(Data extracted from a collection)
┌────────
Lemma ok_open_get n g (Q : rc nat → local → Prop) : l_held g ≠ None →
  (∀ e, get_result (l_cur g) = (get_open_error e, response_message (get_open_error e)) → Q (Err e) g) →
  (∀ fd, l_fds g !! fd = None →
     match l_cur g with
     | Some (NFile d m) => get_result (l_cur g) = (RESPONSE_OK, file_header (Z.of_nat (length d)) ++ d)
     | Some (NDir _) => get_result (l_cur g) = (RESPONSE_FORBIDDEN, response_message RESPONSE_FORBIDDEN)
     | _ => False
     end → Q (Ok fd) (with_fds (<[fd := OFile (l_path g) 0]> (l_fds g)) g)) →
  cok n (perform (Open (rq_uri (l_req g)) O_RDONLY)) g Q.
Proof.
  intros Hh HE HO. apply (ok_move w0 dir reqs Hcs); [done|]. intros tr gs w w' x HI Hi Hs. split; [done|].
  cbn in Hs. injection Hs as Hs. pose proof (open_get_move w0 dir reqs Hcs tr gs g w HI Hi w' x Hh Hs) as H.
  destruct x as [fd|e]; [destruct H as (? & ? & ?)|destruct H]; eauto.
Qed.

Lemma ok_fstat n g fd off nd (Q : rc stat → local → Prop) : l_held g ≠ None →
  l_fds g !! fd = Some (OFile (l_path g) off) → l_cur g = Some nd → Q (Ok (stat_of nd)) g →
  cok n (perform (Fstat fd)) g Q.
Proof.
  intros Hh Hfd Hn HQ. apply (ok_move w0 dir reqs Hcs); [done|]. intros tr gs w w' x HI Hi Hs. split; [done|].
  cbn in Hs. injection Hs as Hs.
  destruct (fstat_move w0 dir reqs Hcs tr gs g w HI Hi fd off nd w' x Hh Hfd Hn Hs) as [-> Hm]. eauto.
Qed.

(** A GET is ready to be audited once its answer is out. *)
Lemma get_ready conn g g' s' res msg : entered conn g → rq_kind (l_req g) = REQUEST_GET →
  l_req g' = l_req g → l_sock g' = s' → l_held g' ≠ None → get_result (l_pre g') = (res, msg) →
  sk_out s' = sk_out (l_sock g) ++ msg → ready_to_print w0 g' (conn_line conn res).
Proof.
  intros Hen Hk Hr Hs Hh Hres Hout. unfold ready_to_print, outcome. rewrite Hr, Hk, Hres, Hs.
  split_and!; [apply Hen|by rewrite Hout, (en_out _ _ Hen)|done].
Qed.
Lemma rok_write_all b fd W lim `{!Sink fd W lim} buf n z (Q : rc Z → rghost → Prop) : n ≤ Z.of_nat (length buf) → 0 ≤ z →
  z + Z.max 0 n ≤ lim → (∀ r z', z ≤ z' ≤ z + Z.max 0 n → (∀ m, r = Ok m → m = Z.max 0 n) → Q r (W z')) →
  rok b (write_all fd buf n) (W z) Q.
Proof.
  intros Hn Hz Hlim HQ. unfold write_all.
  apply (okt_iter_call _ _ _ _ _ (λ total g', g' = W (z + total) ∧ 0 ≤ total ≤ Z.max 0 n) (λ total, Z.to_nat (n - total))).
  2: { rewrite Z.add_0_r. split; [done|lia]. }
  intros total g' [-> Ht]. destruct (Z.ltb_spec total n); [right|left].
  2: { eexists. split; [done|]. apply HQ; [lia|]. intros m [= <-]. lia. }
  do 3 eexists. split; [rewrite observe_bind; reflexivity|]. split; [split; [apply sink_owned|done]|].
  intros tr gs w w' x j Hj HI Hs. cbn in Hs. injection Hs as Hs.
  assert (Hlen : length (slice buf total (n - total)) = Z.to_nat (n - total))
    by (unfold slice; rewrite length_take, length_drop; lia).
  assert (Hm := λ H1 H2, sink_law (z + total) _ _ _ _ _ _ _ H1 H2 HI Hj Hs). rewrite Hlen in Hm.
  specialize (Hm ltac:(lia) ltac:(lia)). apply write_call in Hs as (_ & _ & Hlt & Hpos & _). rewrite Hlen in Hpos.
  destruct x as [k|e].
  - destruct (Hpos k eq_refl) as [Hk1 Hk2].
    assert (0 < k)%nat by (apply Hk2; intros Hnil; rewrite Hnil in Hlen; cbn in Hlen; lia).
    exists (W (z + (total + Z.of_nat k))), (inl (total + Z.of_nat k)). rewrite Z.add_assoc.
    split_and!; [by eapply rinv_step|done|done|lia|lia|right; lia].
  - rewrite Z.add_0_r in Hm. exists (W (z + total)), (if bool_decide (e = EINTR) then inl total else inr (Err e)).
    split_and!; [by eapply rinv_step| |].
    + rewrite observe_bind. cbn. by case_bool_decide.
    + case_bool_decide; [|by apply HQ; [lia|]]. subst. split; [done|left; auto].
Qed.

Lemma rok_pass_bytes b src dst W lim `{!Sink dst W lim} n z (Q : rc Z → rghost → Prop) : (∀ z, source src (W z)) → 0 ≤ z →
  z + Z.max 0 n ≤ lim → (∀ r z', z ≤ z' ≤ z + Z.max 0 n → Q r (W z')) → rok b (pass_bytes src dst n) (W z) Q.
Proof.
  intros Hs Hz Hlim HQ. unfold pass_bytes.
  apply (okt_iter _ _ _ _ _ (λ total g', 0 ≤ total ≤ Z.max 0 n ∧ ∃ y, g' = W (z + y) ∧ 0 ≤ y ≤ total) (λ total, Z.to_nat (n - total))).
  2: { split; [lia|]. exists 0. rewrite Z.add_0_r. split; [done|lia]. }
  intros total g' (Ht & y & -> & Hy). destruct (Z.ltb_spec total n); [|apply okt_ret, HQ; lia].
  apply okt_bind; [apply _|]. apply rok_read_retry; [done|intros e; apply okt_ret, HQ; lia|].
  intros [|c d] Hd; [apply okt_ret, HQ; lia|]. unfold BUFFER_SIZE in Hd. set (x := c :: d) in *.
  assert (0 < Z.of_nat (length x)) by (cbn [length x]; lia).
  apply okt_bind; [apply _|]. apply (rok_write_all _ _ W lim); [done|lia..|].
  intros [r|e] z' Hz' _; apply okt_ret; [|apply HQ; lia].
  split; [|lia]. split; [lia|]. exists (z' - z). replace (z + (z' - z)) with z' by lia. split; [done|lia].
Qed.

Lemma rok_read_until b fd buf n needle g (Q : rc Z * bytes → rghost → Prop) : source fd g →
  0 ≤ n ≤ Z.of_nat (length buf) →
  (∀ d r, Z.of_nat (length d) ≤ n → (∀ m, r = Ok m → m = Z.of_nat (length d)) → Q (r, store buf 0 d) g) →
  rok b (read_until fd buf n needle) g Q.
Proof.
  intros Hin Hn HQ. unfold read_until.
  apply (okt_iter _ _ _ _ _ (λ st g', g' = g ∧ ∃ d, st = (Z.of_nat (length d), store buf 0 d) ∧ Z.of_nat (length d) ≤ n)
    (λ st, Z.to_nat (n - st.1))).
  2: { split; [done|]. exists []. cbn. split; [done|lia]. }
  intros st g' (-> & d & -> & Hd). cbn [fst]. destruct (Z.ltb_spec (Z.of_nat (length d)) n).
  2: { apply okt_ret, HQ; [lia|]. by intros ? [= <-]. }
  apply okt_bind; [apply _|]. apply rok_read_retry; [done|intros e; by apply okt_ret, HQ|].
  intros [|c x] Hx; [by apply okt_ret, HQ; [|intros ? [= <-]]|]. set (y := c :: x) in *.
  rewrite Nat2Z.id, store_store.
  replace (Z.of_nat (length d) + Z.of_nat (length y)) with (Z.of_nat (length (d ++ y))) by (rewrite length_app; lia).
  assert (Z.of_nat (length (d ++ y)) ≤ n) by (rewrite length_app; lia).
  case_match; apply okt_ret; [by apply HQ; [|intros ? [= <-]]|].
  split; [split; [done|by exists (d ++ y)]|]. cbn [fst]. rewrite length_app. cbn [length y]. lia.
Qed.

(** ** Parsing *)

Definition only_alloc X (e : sysE X) : Prop := match e with Alloc => True | _ => False end.

(** A routine that only allocates and, alone, returns something in [P] whatever
    fails: it does so in any interleaving. *)
Lemma rok_only_alloc w0 b {R} (t : itree sysE R) g (P : R → Prop) : (∀ n, does only_alloc n t) →
  (∀ fl, wpt t (set_faults fl w0) (λ r _, P r)) → rok b t g (λ r g', g' = g ∧ P r).
Proof.
  revert t. induction (lt_wf b) as [b _ IHb]. intros t Hd Hw.
  destruct (Hw []) as (r & v1 & He & _). remember (set_faults [] w0) as v eqn:Hv. revert Hv Hd Hw.
  induction He as [t v r Ho|t v t1 v1 r v2 Hs _ IH]; intros -> Hd Hw; assert (Hinv := λ fl, wpt_inv _ _ _ (Hw fl)).
  { eapply okt_return; [done|]. split; [done|]. specialize (Hinv []). by rewrite Ho in Hinv. }
  unfold step_thread in Hs. destruct (observe t) as [r'|t'|X e k] eqn:Ho; [done|..].
  - injection Hs as <- <-. eapply okt_silent; [done|]. apply IH; [done| |done].
    intros n. specialize (Hd (S n)). cbn in Hd. by rewrite Ho in Hd.
  - assert (Hd' : only_alloc X e ∧ ∀ n x, does only_alloc n (k x)).
    { split; [specialize (Hd 1%nat)|intros n x; specialize (Hd (S n))]; cbn in Hd; rewrite Ho in Hd; apply Hd. }
    destruct Hd' as [He Hd']. destruct e; try done. cbn in Hs. injection Hs as <- <-.
    eapply okt_event; [done..|]. intros tr gs w w' x i Hi HI Hb Hsys. exists g.
    split; [by eapply rinv_step, (rmove_plain fds0 _ _ _ _ _ _ Alloc)|].
    cbn in Hsys. unfold sys_alloc in Hsys. destruct (pop_fault w) as [f w1] eqn:Hp.
    apply pop_fault_spec in Hp as (fl' & -> & Hf). injection Hsys as <- <-.
    destruct f as [|n|e].
    1,2: eapply okt_mono; [|apply IH; [done|intros n'; apply Hd'|]]; [unfold all_faults in *; cbn; lia|].
    1,2: intros fl; apply (Hinv (FNone :: fl)); reflexivity.
    apply IHb; [unfold all_faults in *; cbn; lia|intros n'; apply Hd'|].
    intros fl. apply (Hinv (FErr e :: fl)). cbn. destruct Hf as [He' _]. unfold sys_alloc, pop_fault. cbn. by rewrite He'.
Qed.

Lemma only_alloc_process n conn : does only_alloc n (process_request conn).
Proof.
  unfold process_request, parse_headers.
  repeat first [ by apply does_compile | apply does_bind; [|intros ?] | apply does_ret | case_match ].
Qed.

(** What conn_parse leaves in the connection, whatever was read and whatever failed. *)
Lemma rok_conn_parse b fd g (Q : Conn * option Response → rghost → Prop) : r_fds g !! fd = Some KSock →
  (∀ conn r, conn_ok fd conn → (r = None → conn_accepted conn) → Q (conn, r) g) →
  rok b (conn_parse (fresh_conn fd)) g Q.
Proof.
  intros Hin HQ. unfold conn_parse. apply okt_bind; [apply _|].
  apply rok_read_until; [by left|cbn [buffer fresh_conn]; rewrite length_replicate; unfold BUFFER_SIZE; lia|]. intros d r Hd Hr.
  destruct (store_fresh d) as [Hst1 Hst2]; [unfold BUFFER_SIZE in *; lia|]. cbn [buffer fresh_conn] in Hst1 |- *. rewrite Hst1.
  assert (Hok : ∀ n, conn_ok fd (set_bytes_read n (received fd d))) by (intros n; apply received_ok; unfold BUFFER_SIZE in *; lia).
  destruct r as [n|e].
  2: { case_bool_decide; apply okt_ret, HQ; done || apply (Hok (-1)). }
  rewrite (Hr n eq_refl). clear Hr. destruct (Z.eqb_spec (Z.of_nat (length d)) 0) as [H0|H0]; [by apply okt_ret, HQ; [apply Hok|]|].
  set (conn := set_bytes_read (Z.of_nat (length d)) (set_buffer (filled d) (fresh_conn fd))).
  change (buffer conn) with (filled d). rewrite Nat2Z.id, Hst2. change (set_buffer (filled d) conn) with (received fd d).
  apply okt_bind; [apply _|]. eapply okt_conseq.
  - apply (rok_only_alloc (World ∅ [] (0, 0) 0 ∅ ∅ ∅ SNull false [] [] [] []) b _ g (λ '(conn', r), conn_ok fd conn' ∧
      (r = None → conn_accepted (set_in_message (bytes_read conn' - message_start conn') conn')))).
    + intros n'. apply only_alloc_process.
    + intros fl. eapply wpt_conseq; [apply (process_filled fd _ False 0%nat d True); [by intros []| |by intros ->]|].
      { unfold BUFFER_SIZE in *; lia. }
      intros [conn' r] w' (_ & _ & _ & H1 & H2). split; [done|]. intros ->. apply H2.
  - intros [conn' r] g' (-> & H1 & H2). destruct r as [res|]; apply okt_ret, HQ; [done|done|by destruct H1|by auto].
Qed.

(** ** Answers and the log *)

(** ** Answers, bodies and the log *)

Ltac rbind := apply okt_bind; [apply _|].

Lemma rok_send_response b conn res g (Q : option Response → rghost → Prop) : r_fds g !! connfd conn = Some KSock →
  (∀ r, Q r g) → rok b (conn_send_response conn res) g Q.
Proof.
  intros Hin HQ. unfold conn_send_response. destruct (response_text_message res) as [-> Hlen]. rewrite snprintf_fits by done.
  rbind. pose proof (sock_sink (connfd conn) g (Z.of_nat (length (response_message res))) Hin) as Hsink.
  apply (rok_write_all b (connfd conn) (λ _, g) _ _ _ 0); [lia..|]. intros [|] _ _ _; by apply okt_ret.
Qed.

Lemma rok_send_file b conn fd count g (Q : option Response → rghost → Prop) : r_fds g !! connfd conn = Some KSock →
  r_fds g !! fd = Some KFile → 0 ≤ count ≤ ULLONG_MAX → (∀ r, Q r g) → rok b (conn_send_file conn fd count) g Q.
Proof.
  intros Hin Hfd Hc HQ. unfold conn_send_file. rewrite snprintf_fits by (by apply file_header_length).
  assert (Hsink : ∀ lim, Sink (connfd conn) (λ _, g) lim) by (intros lim; by apply sock_sink).
  rbind. apply (rok_write_all b (connfd conn) (λ _, g) (Z.of_nat (length (file_header count))) _ _ 0); [lia..|]. intros [n|e] _ _ _; [|by apply okt_ret].
  destruct (0 <? count); [|by apply okt_ret]. rbind.
  apply (rok_pass_bytes b fd (connfd conn) (λ _, g) count _ 0); [by right|lia..|]. intros [|] _ _; by apply okt_ret.
Qed.

Lemma rok_recv_file b conn fd g (Q : option Response → rghost → Prop) :
  conn_ok (connfd conn) conn → conn_accepted conn → r_fds g !! connfd conn = Some KSock → r_fds g !! fd = None →
  (∀ r z, Q r (writing fd g z)) → rok b (conn_recv_file conn fd) (writing fd g 0) Q.
Proof.
  intros Hok Hacc Hin Hfd HQ. unfold conn_recv_file. pose proof (file_sink fd g) as Hsink.
  pose proof (acc_read _ Hacc) as H1. pose proof (acc_in _ Hacc) as H2. pose proof (acc_start _ Hacc) as H3. unfold BUFFER_SIZE in H1.
  assert (Hne : fd ≠ connfd conn) by congruence.
  assert (Hsrc : ∀ z, source (connfd conn) (writing fd g z)) by (intros z; left; cbn; by rewrite lookup_insert_ne).
  assert (Hstream : ∀ z m, 0 ≤ z ≤ 4096 → rok b (let remaining := to_s64 (content_length conn - m) in
      if 0 <? remaining then let! rc := pass_bytes (connfd conn) fd remaining in
        match rc with Err _ => Ret (Some RESPONSE_INTERNAL_SERVER_ERROR) | Ok _ => Ret None end
      else Ret None) (writing fd g z) Q).
  { intros z m Hz. cbv zeta. pose proof (to_s64_range (content_length conn - m)) as Hr.
    destruct (0 <? _); [|by apply okt_ret]. rbind.
    apply (rok_pass_bytes b _ _ (writing fd g) ULLONG_MAX); [done|lia|unfold LONG_MAX, ULLONG_MAX in *; lia|].
    intros [|] z' _; by apply okt_ret. }
  destruct (Z.ltb_spec 0 (in_message conn)); [|by apply Hstream]. rbind.
  apply (rok_write_all b _ (writing fd g) ULLONG_MAX); [|lia|unfold ULLONG_MAX; lia|].
  - rewrite length_drop, (ok_buffer _ _ Hok). unfold BUFFER_SIZE. lia.
  - intros [m|e] z' Hz' _; [|by apply okt_ret]. apply Hstream. lia.
Qed.
(* ===== verification/FullServer.v ===== *)
(** * The whole server (src/threadpool.c, src/httpserver.c)

    main, its workers and the handlers they call as one program: every access
    to the queue and every system call of a handler is a step of one
    interleaving.  A run of it is at the same time a run of the pool of
    Threadpool.v, in which a handler is one event, and a run of the handlers as
    threads of their own ([sim]); so what is shown of the two holds of the whole.
    What the server needs to know of the handlers is the class [Served]. *)
From ITree Require Import Core.Subevent Indexed.Sum Interp.Interp.
From S2P Require Import Prelude Libc Regex Http Prog Pools PoolsTerm Posix Util Demo Connection Log Server Parsing.
From S2P Require Import Serve Startup AuditLog.
From S2P Require Import Queue QueueInv PoolTrace Threadpool PoolHist PoolRuns Paced PoolEnds.
Local Open Scope Z_scope.
Local Open Scope prog_scope.

(** ** The program *)

Abbreviation serverE := (poolE +' sysE).

(** The memory the threads share, and the rest of the process. *)
Record fullworld := FW { fw_pool : pworld; fw_files : world }.

#[export] Instance server_kernel : Kernel serverE fullworld := λ X e w,
  match e with
  | inl1 e =>
      match sys e (fw_pool w) with
      | Some (p, x) => Some (FW p (fw_files w), x)
      | None => None
      end
  | inr1 e =>
      match sys e (fw_files w) with
      | Some (f, x) => Some (FW (fw_pool w) f, x)
      | None => None
      end
  end.

#[export] Instance server_labelled : Labelled serverE (qlabel + bytes) := λ X e x,
  match e with
  | inl1 e => inl <$> lab e x
  | inr1 e => inr <$> lab e x
  end.

Definition handler_part {R} (t : itree sysE R) : itree serverE R := translate (λ X e, inr1 e) t.

(** The event [Handler] is the call; then the handler runs. *)
Definition on_call (dir : bytes) {X} (e : poolE X) : itree serverE X :=
  match e in poolE X return itree serverE X with
  | Handler fd =>
      do! perform (inl1 (Handler fd) : serverE unit) in
      handler_part (handle_connection dir (Z.to_nat fd))
  | e => perform (inl1 e : serverE _)
  end.

(** A thread of the pool with the calls of the handler in it. *)
Definition with_handler (dir : bytes) {R} : itree poolE R → itree serverE R :=
  ITree.iter (λ t : itree poolE R,
    match observe t with
    | RetF r => Ret (inr r)
    | TauF t => Ret (inl t)
    | VisF e k => let! x := on_call dir e in Ret (inl (k x))
    end).

(** main from the creation of the pool on, and the workers. *)
Definition server_process (n : Z) (dir : bytes) (pw : pworld) (w : world) : pool serverE fullworld (qlabel + bytes) :=
  Pool (with_handler dir <$> pool_threads (process (serve n) n pw)) (FW pw w) [].

(** ** What a thread does *)

Definition loop_back (dir : bytes) {R} (lr : itree poolE R + R) : itree serverE R :=
  match lr with inl t => Tau (with_handler dir t) | inr r => Ret r end.

(** It is in the handler, at [t], and goes on as [k] says. *)
Definition in_handler (dir : bytes) {R} (t : itree sysE unit) (k : unit → itree poolE R) : itree serverE R :=
  ITree.bind (ITree.bind (handler_part t) (λ x, Ret (inl (k x)))) (loop_back dir).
└────────
Exercise details
Look above for the line that contains "Ret (inl t)". That line and every line after it through the end of the data must be written out exactly, with nothing else.

Output for this task
    | TauF t => Ret (inl t)
    | VisF e k => let! x := on_call dir e in Ret (inl (k x))
    end).

(** main from the creation of the pool on, and the workers. *)
Definition server_process (n : Z) (dir : bytes) (pw : pworld) (w : world) : pool serverE fullworld (qlabel + bytes) :=
  Pool (with_handler dir <$> pool_threads (process (serve n) n pw)) (FW pw w) [].

(** ** What a thread does *)

Definition loop_back (dir : bytes) {R} (lr : itree poolE R + R) : itree serverE R :=
  match lr with inl t => Tau (with_handler dir t) | inr r => Ret r end.

(** It is in the handler, at [t], and goes on as [k] says. *)
Definition in_handler (dir : bytes) {R} (t : itree sysE unit) (k : unit → itree poolE R) : itree serverE R :=
  ITree.bind (ITree.bind (handler_part t) (λ x, Ret (inl (k x)))) (loop_back dir).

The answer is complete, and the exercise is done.